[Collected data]
━━━━━━━━━━━━━━━━

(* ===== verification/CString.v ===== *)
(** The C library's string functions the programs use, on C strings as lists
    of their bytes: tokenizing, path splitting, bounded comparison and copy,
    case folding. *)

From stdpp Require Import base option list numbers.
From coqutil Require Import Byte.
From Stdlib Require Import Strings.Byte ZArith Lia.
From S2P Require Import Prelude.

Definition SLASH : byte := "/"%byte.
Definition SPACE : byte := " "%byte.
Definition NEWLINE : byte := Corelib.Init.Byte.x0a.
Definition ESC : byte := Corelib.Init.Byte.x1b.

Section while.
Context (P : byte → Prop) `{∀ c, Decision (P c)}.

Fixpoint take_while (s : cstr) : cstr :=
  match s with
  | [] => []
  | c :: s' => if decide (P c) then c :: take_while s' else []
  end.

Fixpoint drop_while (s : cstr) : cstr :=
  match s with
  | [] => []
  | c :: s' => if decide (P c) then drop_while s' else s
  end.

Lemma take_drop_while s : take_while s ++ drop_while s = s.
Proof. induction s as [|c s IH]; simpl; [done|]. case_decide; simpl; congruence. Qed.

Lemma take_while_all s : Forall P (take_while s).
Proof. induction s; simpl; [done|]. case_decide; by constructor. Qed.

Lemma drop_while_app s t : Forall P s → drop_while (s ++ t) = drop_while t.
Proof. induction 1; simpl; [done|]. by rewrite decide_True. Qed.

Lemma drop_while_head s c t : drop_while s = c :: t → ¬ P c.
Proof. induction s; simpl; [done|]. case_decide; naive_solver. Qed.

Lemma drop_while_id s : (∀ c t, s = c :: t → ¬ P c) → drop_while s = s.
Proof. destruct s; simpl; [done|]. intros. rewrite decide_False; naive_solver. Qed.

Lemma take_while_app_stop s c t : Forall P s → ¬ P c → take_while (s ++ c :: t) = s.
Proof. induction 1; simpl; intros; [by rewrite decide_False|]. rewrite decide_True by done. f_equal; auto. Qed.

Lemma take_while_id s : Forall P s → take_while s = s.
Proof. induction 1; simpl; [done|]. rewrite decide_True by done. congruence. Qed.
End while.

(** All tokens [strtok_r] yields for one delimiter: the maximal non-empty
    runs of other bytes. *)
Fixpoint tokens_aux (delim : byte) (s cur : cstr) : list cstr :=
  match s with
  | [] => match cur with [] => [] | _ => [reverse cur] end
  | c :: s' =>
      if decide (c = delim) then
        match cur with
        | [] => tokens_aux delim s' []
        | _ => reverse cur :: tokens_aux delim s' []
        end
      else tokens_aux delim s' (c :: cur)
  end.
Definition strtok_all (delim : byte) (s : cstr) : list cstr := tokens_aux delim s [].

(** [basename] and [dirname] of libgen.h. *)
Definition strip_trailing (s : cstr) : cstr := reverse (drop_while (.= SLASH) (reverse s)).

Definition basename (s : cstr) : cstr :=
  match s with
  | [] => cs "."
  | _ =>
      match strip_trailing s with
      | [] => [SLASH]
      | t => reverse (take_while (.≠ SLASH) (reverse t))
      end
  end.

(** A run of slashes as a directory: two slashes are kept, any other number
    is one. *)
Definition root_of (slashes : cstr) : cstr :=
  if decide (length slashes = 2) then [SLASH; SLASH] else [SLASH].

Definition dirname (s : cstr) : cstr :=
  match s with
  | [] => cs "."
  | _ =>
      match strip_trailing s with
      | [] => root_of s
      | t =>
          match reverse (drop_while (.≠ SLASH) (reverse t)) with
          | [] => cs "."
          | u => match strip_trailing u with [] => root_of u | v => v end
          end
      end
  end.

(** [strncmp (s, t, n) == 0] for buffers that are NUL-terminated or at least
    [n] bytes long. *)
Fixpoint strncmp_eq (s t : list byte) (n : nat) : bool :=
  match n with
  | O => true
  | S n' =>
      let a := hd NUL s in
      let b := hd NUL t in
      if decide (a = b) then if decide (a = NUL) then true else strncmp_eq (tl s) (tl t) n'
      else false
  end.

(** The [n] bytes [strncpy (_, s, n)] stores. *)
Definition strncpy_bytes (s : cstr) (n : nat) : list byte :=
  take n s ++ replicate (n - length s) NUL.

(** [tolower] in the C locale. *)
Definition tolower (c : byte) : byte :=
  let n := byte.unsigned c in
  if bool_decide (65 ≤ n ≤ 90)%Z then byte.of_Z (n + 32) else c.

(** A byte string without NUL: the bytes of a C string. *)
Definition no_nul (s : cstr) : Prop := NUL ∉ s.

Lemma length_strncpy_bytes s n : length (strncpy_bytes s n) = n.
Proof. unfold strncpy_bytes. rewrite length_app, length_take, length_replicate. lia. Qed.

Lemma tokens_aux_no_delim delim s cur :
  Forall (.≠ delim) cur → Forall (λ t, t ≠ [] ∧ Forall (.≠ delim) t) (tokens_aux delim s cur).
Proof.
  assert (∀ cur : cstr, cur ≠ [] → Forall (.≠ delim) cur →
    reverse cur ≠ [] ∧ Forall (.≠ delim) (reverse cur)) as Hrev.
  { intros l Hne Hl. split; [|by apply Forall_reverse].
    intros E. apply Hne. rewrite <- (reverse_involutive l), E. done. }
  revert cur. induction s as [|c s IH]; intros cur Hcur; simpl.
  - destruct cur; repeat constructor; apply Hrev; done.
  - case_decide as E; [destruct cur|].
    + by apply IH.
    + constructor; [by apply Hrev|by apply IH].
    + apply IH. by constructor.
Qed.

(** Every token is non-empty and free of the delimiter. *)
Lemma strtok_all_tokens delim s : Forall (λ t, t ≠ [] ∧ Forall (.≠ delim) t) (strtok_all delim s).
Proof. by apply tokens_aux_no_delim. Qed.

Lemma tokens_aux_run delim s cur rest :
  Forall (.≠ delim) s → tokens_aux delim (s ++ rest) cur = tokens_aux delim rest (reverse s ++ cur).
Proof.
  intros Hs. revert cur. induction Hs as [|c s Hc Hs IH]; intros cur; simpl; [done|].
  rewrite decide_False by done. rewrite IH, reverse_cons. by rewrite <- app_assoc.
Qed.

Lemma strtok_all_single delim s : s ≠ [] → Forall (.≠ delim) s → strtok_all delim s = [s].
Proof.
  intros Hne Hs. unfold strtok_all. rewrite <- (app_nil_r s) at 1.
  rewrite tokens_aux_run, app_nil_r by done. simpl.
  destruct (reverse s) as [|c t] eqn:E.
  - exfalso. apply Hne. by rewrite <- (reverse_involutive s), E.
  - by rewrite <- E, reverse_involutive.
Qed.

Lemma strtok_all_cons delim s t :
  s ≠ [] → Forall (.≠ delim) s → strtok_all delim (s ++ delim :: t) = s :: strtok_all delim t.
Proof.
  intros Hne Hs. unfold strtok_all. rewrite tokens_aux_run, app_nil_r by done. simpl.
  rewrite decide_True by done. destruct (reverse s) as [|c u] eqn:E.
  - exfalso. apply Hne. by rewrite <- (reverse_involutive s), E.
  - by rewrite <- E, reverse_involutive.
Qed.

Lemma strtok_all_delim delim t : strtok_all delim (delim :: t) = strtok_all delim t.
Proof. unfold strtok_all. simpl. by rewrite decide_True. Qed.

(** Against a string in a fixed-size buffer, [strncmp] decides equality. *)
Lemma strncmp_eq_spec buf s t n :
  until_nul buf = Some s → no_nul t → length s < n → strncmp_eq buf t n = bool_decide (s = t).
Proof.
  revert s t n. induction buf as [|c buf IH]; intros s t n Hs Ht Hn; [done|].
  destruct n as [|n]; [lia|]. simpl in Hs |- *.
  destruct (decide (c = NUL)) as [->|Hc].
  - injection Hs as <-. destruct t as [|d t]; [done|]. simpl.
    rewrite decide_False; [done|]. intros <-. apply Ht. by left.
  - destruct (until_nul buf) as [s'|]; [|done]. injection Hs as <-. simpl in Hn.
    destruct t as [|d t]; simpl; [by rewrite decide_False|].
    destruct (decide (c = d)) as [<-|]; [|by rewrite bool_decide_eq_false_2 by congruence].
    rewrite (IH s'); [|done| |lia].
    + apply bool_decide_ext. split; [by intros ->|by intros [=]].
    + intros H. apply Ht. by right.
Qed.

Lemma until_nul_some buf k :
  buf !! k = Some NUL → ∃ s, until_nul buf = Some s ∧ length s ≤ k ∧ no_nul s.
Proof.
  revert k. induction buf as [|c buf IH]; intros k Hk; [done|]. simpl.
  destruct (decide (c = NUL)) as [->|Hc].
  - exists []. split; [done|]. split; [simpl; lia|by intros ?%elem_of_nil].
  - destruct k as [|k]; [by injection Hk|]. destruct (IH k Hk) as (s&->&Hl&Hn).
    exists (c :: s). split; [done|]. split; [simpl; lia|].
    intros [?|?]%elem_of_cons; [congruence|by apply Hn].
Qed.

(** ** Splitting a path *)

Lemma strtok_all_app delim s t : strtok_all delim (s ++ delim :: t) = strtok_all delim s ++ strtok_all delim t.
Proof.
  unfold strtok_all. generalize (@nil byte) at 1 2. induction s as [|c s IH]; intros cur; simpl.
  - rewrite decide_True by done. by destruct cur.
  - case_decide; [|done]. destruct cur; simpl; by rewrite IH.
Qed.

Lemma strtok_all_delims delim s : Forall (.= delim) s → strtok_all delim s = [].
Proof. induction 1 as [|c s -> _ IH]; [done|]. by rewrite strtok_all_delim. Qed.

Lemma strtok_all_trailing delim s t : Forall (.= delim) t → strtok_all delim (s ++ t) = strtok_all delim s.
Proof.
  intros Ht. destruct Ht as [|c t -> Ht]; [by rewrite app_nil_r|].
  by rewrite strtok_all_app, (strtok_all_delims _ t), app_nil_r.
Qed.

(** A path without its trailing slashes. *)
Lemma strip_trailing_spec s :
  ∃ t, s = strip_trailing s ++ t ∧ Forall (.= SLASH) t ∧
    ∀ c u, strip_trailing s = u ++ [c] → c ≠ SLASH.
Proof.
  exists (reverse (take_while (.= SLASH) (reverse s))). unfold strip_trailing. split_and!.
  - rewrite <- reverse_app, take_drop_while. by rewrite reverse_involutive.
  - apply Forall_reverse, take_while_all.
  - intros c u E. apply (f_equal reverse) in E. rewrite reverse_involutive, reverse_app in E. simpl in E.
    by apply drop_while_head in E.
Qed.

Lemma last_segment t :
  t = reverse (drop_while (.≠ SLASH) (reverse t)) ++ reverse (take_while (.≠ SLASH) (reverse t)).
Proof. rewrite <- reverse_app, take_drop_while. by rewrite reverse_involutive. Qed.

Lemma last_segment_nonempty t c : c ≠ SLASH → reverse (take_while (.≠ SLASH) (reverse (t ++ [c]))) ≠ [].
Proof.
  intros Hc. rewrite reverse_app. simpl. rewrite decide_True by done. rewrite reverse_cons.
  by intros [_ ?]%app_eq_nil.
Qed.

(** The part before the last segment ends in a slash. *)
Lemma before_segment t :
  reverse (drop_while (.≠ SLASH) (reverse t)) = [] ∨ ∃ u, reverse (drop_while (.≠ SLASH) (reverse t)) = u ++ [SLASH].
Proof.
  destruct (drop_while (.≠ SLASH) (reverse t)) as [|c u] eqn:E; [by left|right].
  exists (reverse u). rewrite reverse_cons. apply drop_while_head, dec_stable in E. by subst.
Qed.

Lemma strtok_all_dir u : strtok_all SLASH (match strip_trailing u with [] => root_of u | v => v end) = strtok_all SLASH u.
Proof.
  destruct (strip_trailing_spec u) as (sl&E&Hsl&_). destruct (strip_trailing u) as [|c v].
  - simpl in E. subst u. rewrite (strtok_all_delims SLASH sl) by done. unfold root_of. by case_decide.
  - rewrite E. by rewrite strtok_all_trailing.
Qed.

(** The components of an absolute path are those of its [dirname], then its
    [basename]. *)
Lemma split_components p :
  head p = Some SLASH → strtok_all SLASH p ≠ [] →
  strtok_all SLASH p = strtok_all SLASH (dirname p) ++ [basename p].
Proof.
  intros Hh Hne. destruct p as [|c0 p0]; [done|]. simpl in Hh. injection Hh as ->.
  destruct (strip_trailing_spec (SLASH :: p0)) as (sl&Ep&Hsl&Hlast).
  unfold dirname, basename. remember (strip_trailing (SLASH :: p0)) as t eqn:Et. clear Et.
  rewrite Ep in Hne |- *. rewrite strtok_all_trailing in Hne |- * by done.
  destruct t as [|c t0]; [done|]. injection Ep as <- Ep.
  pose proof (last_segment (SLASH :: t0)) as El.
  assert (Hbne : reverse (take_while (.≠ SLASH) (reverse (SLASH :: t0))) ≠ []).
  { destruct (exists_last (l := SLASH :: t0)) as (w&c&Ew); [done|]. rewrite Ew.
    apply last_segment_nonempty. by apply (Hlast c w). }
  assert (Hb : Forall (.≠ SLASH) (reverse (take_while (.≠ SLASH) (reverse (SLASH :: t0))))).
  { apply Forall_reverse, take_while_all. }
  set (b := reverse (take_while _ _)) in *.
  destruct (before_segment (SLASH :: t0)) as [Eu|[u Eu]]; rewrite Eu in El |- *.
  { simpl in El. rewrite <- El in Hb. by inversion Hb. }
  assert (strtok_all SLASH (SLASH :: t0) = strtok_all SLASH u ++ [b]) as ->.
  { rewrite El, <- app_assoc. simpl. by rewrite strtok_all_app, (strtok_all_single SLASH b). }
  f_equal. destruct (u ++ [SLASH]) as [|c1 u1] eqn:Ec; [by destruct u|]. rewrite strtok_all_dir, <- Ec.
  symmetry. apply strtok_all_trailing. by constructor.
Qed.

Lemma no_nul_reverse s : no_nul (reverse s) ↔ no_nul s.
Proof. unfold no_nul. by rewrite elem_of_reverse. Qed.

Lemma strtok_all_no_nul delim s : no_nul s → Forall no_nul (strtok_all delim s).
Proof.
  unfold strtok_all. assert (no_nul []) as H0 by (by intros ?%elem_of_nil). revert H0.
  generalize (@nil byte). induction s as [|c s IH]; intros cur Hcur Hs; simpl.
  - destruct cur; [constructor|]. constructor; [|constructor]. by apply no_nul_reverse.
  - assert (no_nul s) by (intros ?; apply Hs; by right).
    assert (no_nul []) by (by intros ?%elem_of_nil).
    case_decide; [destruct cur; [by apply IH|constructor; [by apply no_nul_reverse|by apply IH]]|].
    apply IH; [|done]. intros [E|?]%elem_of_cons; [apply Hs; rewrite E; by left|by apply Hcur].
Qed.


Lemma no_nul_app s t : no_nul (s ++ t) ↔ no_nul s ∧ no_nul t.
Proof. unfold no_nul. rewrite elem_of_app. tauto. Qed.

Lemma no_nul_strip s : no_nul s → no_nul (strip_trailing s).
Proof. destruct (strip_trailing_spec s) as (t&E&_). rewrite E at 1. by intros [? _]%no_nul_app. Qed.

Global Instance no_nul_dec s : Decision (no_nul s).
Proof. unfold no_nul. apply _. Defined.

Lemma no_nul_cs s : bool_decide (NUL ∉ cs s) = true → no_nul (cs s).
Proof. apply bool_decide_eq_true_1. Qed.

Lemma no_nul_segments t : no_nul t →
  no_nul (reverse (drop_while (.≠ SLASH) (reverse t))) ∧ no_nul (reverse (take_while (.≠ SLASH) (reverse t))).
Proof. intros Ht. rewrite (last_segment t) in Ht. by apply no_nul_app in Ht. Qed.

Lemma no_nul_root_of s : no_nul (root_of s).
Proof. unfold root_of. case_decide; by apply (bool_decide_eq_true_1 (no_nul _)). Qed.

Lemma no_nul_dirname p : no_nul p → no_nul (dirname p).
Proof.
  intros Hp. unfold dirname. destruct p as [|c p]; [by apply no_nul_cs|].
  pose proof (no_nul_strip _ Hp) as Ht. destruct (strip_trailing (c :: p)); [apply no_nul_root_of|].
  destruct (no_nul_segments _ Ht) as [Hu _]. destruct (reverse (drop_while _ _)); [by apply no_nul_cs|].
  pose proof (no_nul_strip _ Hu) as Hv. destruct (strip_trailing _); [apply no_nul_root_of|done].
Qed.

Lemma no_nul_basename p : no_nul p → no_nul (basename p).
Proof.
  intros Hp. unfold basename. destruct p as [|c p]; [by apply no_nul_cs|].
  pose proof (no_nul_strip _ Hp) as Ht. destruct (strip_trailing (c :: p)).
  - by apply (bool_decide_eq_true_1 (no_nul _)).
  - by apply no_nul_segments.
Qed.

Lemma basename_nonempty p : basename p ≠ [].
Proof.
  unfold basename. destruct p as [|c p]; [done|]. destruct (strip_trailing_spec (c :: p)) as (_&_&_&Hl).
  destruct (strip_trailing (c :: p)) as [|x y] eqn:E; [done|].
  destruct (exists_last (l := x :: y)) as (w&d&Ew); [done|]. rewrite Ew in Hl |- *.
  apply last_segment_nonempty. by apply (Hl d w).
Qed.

━━━━━━━━━━━━━━━━

About this task
Could you write out, exactly as they stand, only the lines above that begin at the line with "case_decide; [destruct cur;" and stop after the line with "Lemma no_nul_app s"?

Solution for this task
    case_decide; [destruct cur; [by apply IH|constructor; [by apply no_nul_reverse|by apply IH]]|].
    apply IH; [|done]. intros [E|?]%elem_of_cons; [apply Hs; rewrite E; by left|by apply Hcur].
Qed.


Lemma no_nul_app s t : no_nul (s ++ t) ↔ no_nul s ∧ no_nul t.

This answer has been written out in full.